Keir Starmer Keir Starmer. Photo: Rwendland / Wikimedia Commons / CC BY-SA 4.0, license linked at bottom of article

Labour’s conference has been a battleground between the leadership and the members in a fight for the direction of the party, describes Terina Hine

Whatever Starmer and his team wanted from this year’s Labour conference it was probably not what they got. Elected as leader during the pandemic, this was Starmer’s chance to show the country who he is and what Labour stands for. Instead most of the country is too preoccupied with the fuel crisis to notice Labour, and those who do are astonished that at this critical time the leadership spends more energy and passion fighting its own members than it does fighting the charlatans in government.

Admittedly, it was hardly Sir Keir’s fault that the country has gone into meltdown just as the conference began on Saturday – but to ignore the national crisis and stick rigidly to an obsession with internal rule changes was a stupid own goal. The media reports were blistering. Even puppet master Mandelson must be disappointed.

We heard nothing about collapsing energy companies, queues at petrol pumps and the country grinding to a halt. But while the leadership remained devoid of policy members and affiliates stepped forward.

Only hours after Conference passed a vote supporting public ownership on Sunday, Shadow Chancellor Rachel Reeves declared on BBC News that “this is not the moment to be looking at nationalising companies.” Really? If not now, when?

Monday saw Conference overwhelmingly back two international motions in direct opposition to the leader and his shadow team. The passing of the Palestine motion, put forward by Young Labour marks the first time a major British political party has backed the UN definition of Israel as an apartheid state, and came moments after Shadow Foreign Secretary failed to even mention the Israeli occupation in her key note address.

The motion passed despite Young Labour being told it was too confrontational to be proposed and despite the leadership’s attempt to ban the Palestinian Solidarity Campaign from speaking at conference events.

Equally embarrassing for the Starmer-Nandy team was success of the Aukus emergency resolution. Proposed by Labour CND it warned the new alliance between Australia, the US and UK represents a “dangerous move that will undermine world peace”. The resolution was overwhelmingly supported in direct opposition to the leadership’s stance.

And then of course there was the resignation of Frontbencher Andy McDonald on Monday evening – plunging Conference into turmoil and resulting in accusations of deliberate sabotage.

The now ex-Shadow Secretary for Employment told Starmer, in his much tweeted resignation letter, that “after eighteen months of your leadership, our movement is more divided than ever and the pledges that you made to the membership are not being honoured”.

As a party set up to represent working people, Labour is failing badly – that McDonald found his position untenable and had to resign because the party leaders could not champion a £15 minimum wage and liveable sick pay is a betrayal of its roots and of the people it should represent. Conference however is expected to pass the £15 increase.
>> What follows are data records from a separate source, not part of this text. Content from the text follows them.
(** * General Download Renamer: the filename templating and classification engine

    A shallow embedding of [utils/filenameUtils.js] (sanitizer, filename
    splitter, pattern assembler, category classifier) and of the
    [processDownload] handler of [background/service-worker.js], followed by
    the properties the specification states about them.

    Conventions of the embedding.
    - A JavaScript string is a [string]: a sequence of character codes, each
      read as one UTF-16 code unit of the range 0..255.  Case mapping and
      white space are the ones JavaScript defines on that range.
    - The placeholder object of the service worker is a finite map from
      property names to strings ([gmap string string]); an absent key is
      JavaScript's [undefined].  Only the object's own properties are
      modelled: placeholder names are taken not to be among the names an
      object inherits (such as [constructor] or [toString]).
    - Exceptions are explicit: a computation that may throw returns a
      [result], and [try_catch] is the [try { } catch (e) { }] statement.
    - The regular-expression engine, the URL parser and the clock belong to
      the host, not to the repository; they are fields of the [Host] class
      and every statement about the service worker holds for every host. *)

From stdpp Require Import gmap strings list pretty.
From Stdlib Require Import ZArith Ascii Lia.

Local Open Scope Z_scope.

(** ** JavaScript string and array primitives used by the sources *)

Module JS.

(** [!x] is false exactly for the non-empty strings. *)
Definition truthy (s : string) : bool :=
  match s with "" => false | String _ _ => true end.

Fixpoint length (s : string) : nat :=
  match s with "" => O | String _ s' => S (length s') end.

Fixpoint map_chars (f : ascii → ascii) (s : string) : string :=
  match s with
  | "" => ""
  | String c s' => String (f c) (map_chars f s')
  end.

Fixpoint take (n : nat) (s : string) : string :=
  match n, s with
  | S n', String c s' => String c (take n' s')
  | _, _ => ""
  end.

Fixpoint drop (n : nat) (s : string) : string :=
  match n, s with
  | S n', String _ s' => drop n' s'
  | _, _ => s
  end.

(** [s.charAt(i)], as an option. *)
Fixpoint get (n : nat) (s : string) : option ascii :=
  match s, n with
  | "", _ => None
  | String c _, O => Some c
  | String _ s', S n' => get n' s'
  end.

(** [s.lastIndexOf(c)] for a one-character needle: the largest index
    holding [c], or [-1]. *)
Fixpoint lastIndexOf (s : string) (c : ascii) : Z :=
  match s with
  | "" => -1
  | String a s' =>
      let r := lastIndexOf s' c in
      if 0 <=? r then r + 1
      else if bool_decide (a = c) then 0 else -1
  end.

(** [s.substring(start, end)]: both indices are clamped to [0, length]
    and swapped when out of order. *)
Definition substring (s : string) (start end_ : Z) : string :=
  let len := Z.of_nat (length s) in
  let a := Z.min (Z.max start 0) len in
  let b := Z.min (Z.max end_ 0) len in
  let lo := Z.min a b in
  let hi := Z.max a b in
  take (Z.to_nat (hi - lo)) (drop (Z.to_nat lo) s).

(** [s.substring(start)]: the end defaults to the length. *)
Definition substring_from (s : string) (start : Z) : string :=
  substring s start (Z.of_nat (length s)).

(** [s.slice(start, end)]: negative indices count from the end. *)
Definition slice (s : string) (start end_ : Z) : string :=
  let len := Z.of_nat (length s) in
  let norm i := if i <? 0 then Z.max (len + i) 0 else Z.min i len in
  let from := norm start in
  let to := norm end_ in
  take (Z.to_nat (Z.max (to - from) 0)) (drop (Z.to_nat from) s).

Fixpoint startsWith (s p : string) {struct p} : bool :=
  match p, s with
  | "", _ => true
  | String b p', String a s' => bool_decide (a = b) && startsWith s' p'
  | String _ _, "" => false
  end.

(** [s.includes(k)]: [k] occurs in [s] as a substring. *)
Fixpoint includes (s k : string) : bool :=
  startsWith s k
  || match s with "" => false | String _ s' => includes s' k end.

(** [s.endsWith(p)]: some suffix of [s] is [p]. *)
Fixpoint endsWith (s p : string) : bool :=
  bool_decide (s = p)
  || match s with "" => false | String _ s' => endsWith s' p end.

(** Simple case mapping of the code units below 256: A-Z, and the
    Latin-1 capitals U+00C0..U+00DE except the multiplication sign. *)
Definition is_upper (c : ascii) : bool :=
  let n := nat_of_ascii c in
  ((65 <=? n) && (n <=? 90)
   || (192 <=? n) && (n <=? 222) && negb (n =? 215))%nat.

Definition lower_char (c : ascii) : ascii :=
  if is_upper c then ascii_of_nat (nat_of_ascii c + 32) else c.

Definition toLowerCase (s : string) : string := map_chars lower_char s.

(** White space and line terminators below 256: TAB, LF, VT, FF, CR,
    SPACE and NO-BREAK SPACE. *)
Definition is_white (c : ascii) : bool :=
  let n := nat_of_ascii c in
  ((9 <=? n) && (n <=? 13) || (n =? 32) || (n =? 160))%nat.

Fixpoint trimStart (s : string) : string :=
  match s with
  | "" => ""
  | String c s' => if is_white c then trimStart s' else s
  end.

Fixpoint trimEnd (s : string) : string :=
  match s with
  | "" => ""
  | String c s' =>
      match trimEnd s' with
      | "" => if is_white c then "" else String c ""
      | t => String c t
      end
  end.

Definition trim (s : string) : string := trimEnd (trimStart s).

(** [s.split(sep)] for a one-character separator; the empty string
    splits into one empty field. *)
Fixpoint split (s : string) (sep : ascii) : list string :=
  match s with
  | "" => [""]
  | String c s' =>
      if bool_decide (c = sep) then "" :: split s' sep
      else match split s' sep with
           | [] => [String c ""]
           | field :: fields => String c field :: fields
           end
  end.

(** [arr.join(sep)]. *)
Fixpoint join (arr : list string) (sep : string) : string :=
  match arr with
  | [] => ""
  | [x] => x
  | x :: rest => x +:+ sep +:+ join rest sep
  end.

(** [arr.includes(x)] on an array of strings. *)
Definition array_includes (arr : list string) (x : string) : bool :=
  bool_decide (x ∈ arr).

(** [String(n).padStart(width, '0')] for a natural number. *)
Definition padStart0 (width : nat) (s : string) : string :=
  Nat.iter (width - length s) (String "0"%char) s.

(** [x || ''] on an optional string. *)
Definition or_empty (o : option string) : string := default "" o.

(** Exceptions. *)
Inductive exn := SyntaxError | TypeError.

Inductive result (A : Type) :=
| Ok (a : A)
| Throw (e : exn).
Global Arguments Ok {A} a.
Global Arguments Throw {A} e.

Global Instance result_ret : MRet result := fun A a => Ok a.
Global Instance result_bind : MBind result := fun A B k m =>
  match m with Ok a => k a | Throw e => Throw e end.

Definition try_catch {A} (body : result A) (handler : exn → A) : A :=
  match body with Ok a => a | Throw e => handler e end.

End JS.

(** ** The host: what the browser supplies

    [RegExp_new src] is [new RegExp(src)], which throws a [SyntaxError] on a
    malformed source.  [String_match str re] is [str.match(re)] for a
    regular expression without the global flag: [None] is [null], and
    [Some m] is the match array, [m[0]] the matched text followed by the
    capture groups, a group that did not take part being [undefined],
    here [None].  [URL_hostname url] is [new URL(url).hostname], which
    throws a [TypeError] on an invalid URL. *)

Class Host := {
  regexp : Type;
  RegExp_new : string → JS.result regexp;
  String_match : string → regexp → option (list (option string));
  URL_hostname : string → JS.result string
}.

(** A reading of the clock: the fields [new Date()] is asked for. *)
Record JSDate := {
  getFullYear : nat;
  getMonth : nat;
  getDate : nat;
  getHours : nat;
  getMinutes : nat;
  getSeconds : nat
}.

(** ** utils/filenameUtils.js *)

Module FilenameUtils.
Import JS.

(** The character class of the sanitizer's regular expression. *)
Definition invalid_char (c : ascii) : bool :=
  bool_decide (c = "/"%char) || bool_decide (c = "\"%char)
  || bool_decide (c = ":"%char) || bool_decide (c = "*"%char)
  || bool_decide (c = "?"%char) || bool_decide (c = "034"%char)
  || bool_decide (c = "<"%char) || bool_decide (c = ">"%char)
  || bool_decide (c = "|"%char).

(** What the replacement does to one character. *)
Definition replaced (c : ascii) : ascii :=
  if invalid_char c then "_"%char else c.

(** [filename.replace(re, '_')] with the global character-class
    pattern of the source: every match is one character of the class. *)
Definition sanitizeFilename (filename : string) : string :=
  map_chars replaced filename.

Record SplitName := { name : string; ext : string }.

Definition splitFilename (filename : string) : SplitName :=
  let lastDotIndex := lastIndexOf filename "."%char in
  if lastDotIndex <=? 0 then
    {| name := filename; ext := "" |}
  else
    {| name := substring filename 0 lastDotIndex;
       ext := substring_from filename lastDotIndex |}.

(** [extractDomain]: the host name of the URL, or ['unknown']. *)
Definition extractDomain `{Host} (url : string) : string :=
  try_catch (hostname ← URL_hostname url; mret hostname)
            (fun _ => "unknown").

Definition pad2 (n : nat) : string := padStart0 2 (pretty n).

Definition getFormattedDate (now : JSDate) : string :=
  pretty (getFullYear now) +:+ pad2 (getMonth now + 1)
  +:+ pad2 (getDate now).

Definition getFormattedTime (now : JSDate) : string :=
  pad2 (getHours now) +:+ pad2 (getMinutes now) +:+ pad2 (getSeconds now).

(** The timestamp reads the clock twice, once per part. *)
Definition getFormattedTimestamp (now1 now2 : JSDate) : string :=
  getFormattedDate now1 +:+ "-" +:+ getFormattedTime now2.

(** *** The placeholder pattern [{name}]

    The source's pattern is: an opening brace, one or more characters other
    than a closing brace (captured, greedy), a closing brace; it is used
    with the global flag. *)

(** The longest run of characters other than a closing brace, and the
    rest of the string. *)
Fixpoint span_body (s : string) : string * string :=
  match s with
  | "" => ("", "")
  | String c s' =>
      if bool_decide (c = "}"%char) then ("", s)
      else let '(body, rest) := span_body s' in (String c body, rest)
  end.

(** One attempt of the pattern at the head of [s]; the result is the
    matched text, braces included.  The greedy run is the only candidate:
    a shorter run is followed by a character that is not a closing
    brace. *)
Definition match_here (s : string) : option string :=
  match s with
  | "" => None
  | String c s' =>
      if bool_decide (c = "{"%char) then
        match span_body s' with
        | (String b body, String _ _) =>
            Some (String "{"%char (String b body +:+ "}"))
        | _ => None
        end
      else None
  end.

(** All matches, left to right: after a match the search resumes behind
    it ([skip] counts the characters of the match still to pass), after a
    failure at the next character. *)
Fixpoint match_all_from (skip : nat) (s : string) : list string :=
  match s with
  | "" => []
  | String _ s' =>
      match skip with
      | S k => match_all_from k s'
      | O =>
          match match_here s with
          | Some m => m :: match_all_from (length m - 1) s'
          | None => match_all_from 0 s'
          end
      end
  end.

(** [pattern.match(re)] with the global flag: the array of all matched
    texts, or [null] when there is none. *)
Definition match_placeholders (pattern : string) : option (list string) :=
  match match_all_from 0 pattern with
  | [] => None
  | ms => Some ms
  end.

(** Step 1 of [processPattern]: the ordered placeholder names of the
    pattern, [ext] excluded. *)
Definition placeholdersInPattern (pattern : string) : list string :=
  filter (fun p => p ≠ "ext")
    ((fun p => slice p 1 (-1)) <$> default [] (match_placeholders pattern)).

(** Step 2: the value of each placeholder, in the pattern's order. *)
Definition processedValues (pattern : string) (values : gmap string string)
  : list string :=
  (fun ph => match values !! ph with Some v => v | None => "" end)
    <$> placeholdersInPattern pattern.

(** The values that are not the empty string, in order. *)
Definition nonEmptyValues (pattern : string) (values : gmap string string)
  : list string :=
  filter (fun v => v ≠ "") (processedValues pattern values).

(** Step 3: the values joined by the separator. *)
Definition joinedString (pattern : string) (values : gmap string string)
    (separator : string) : string :=
  if bool_decide (separator = "") then
    join (processedValues pattern values) ""
  else join (nonEmptyValues pattern values) separator.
With the dominoes set in motion, the conference shambles continued on Wednesday as the Bakers Union, BFAWU, disaffiliated from the Party. In a statement, Sarah Woolley, the union’s general secretary, said she was concerned how far the Labour party has travelled away from the aims and hopes of working class organisations like ours … We have a real crisis in the country and instead of leadership, the partys leader chooses to divide the trade unions and the membership.”

The BFAWU has been affiliated to Labour for 119 years – the decision to disaffiliated was taken at a vote by delegates who predominantly live in ‘Red Wall’ seats.

Tuesday’s big conference set-speech was on law and order – in which the Shadow Home Secretary accused the Tories of defunding the police and unashamedly reclaimed New Labour’s soundbite, criticising Priti Patel as being  soft on crime, soft on the causes of crime”. You could’t make it up!

The gulf in Labour between the leadership and many of its members and its trade union base is clear. In direct contrast to the Corbyn era, where left MPs were isolated in the parliamentary party but in sync with the membership, the new team at the top disregards members and party democracy in equal measure and are happier closeted in the Palace of Westminster than in their own conference hall.

Keir Starmer’s decision to focus his first conference on internal factional battles to ensure a right-wing successor may return to haunt him. The week has shown that members will step into the policy void and even normally supportive MPs will turn away in embarrassment as their leader proves too weak to win even self-imposed battles. Perhaps Starmer is grateful that the media glare was on the petrol pumps and not his first conference after all.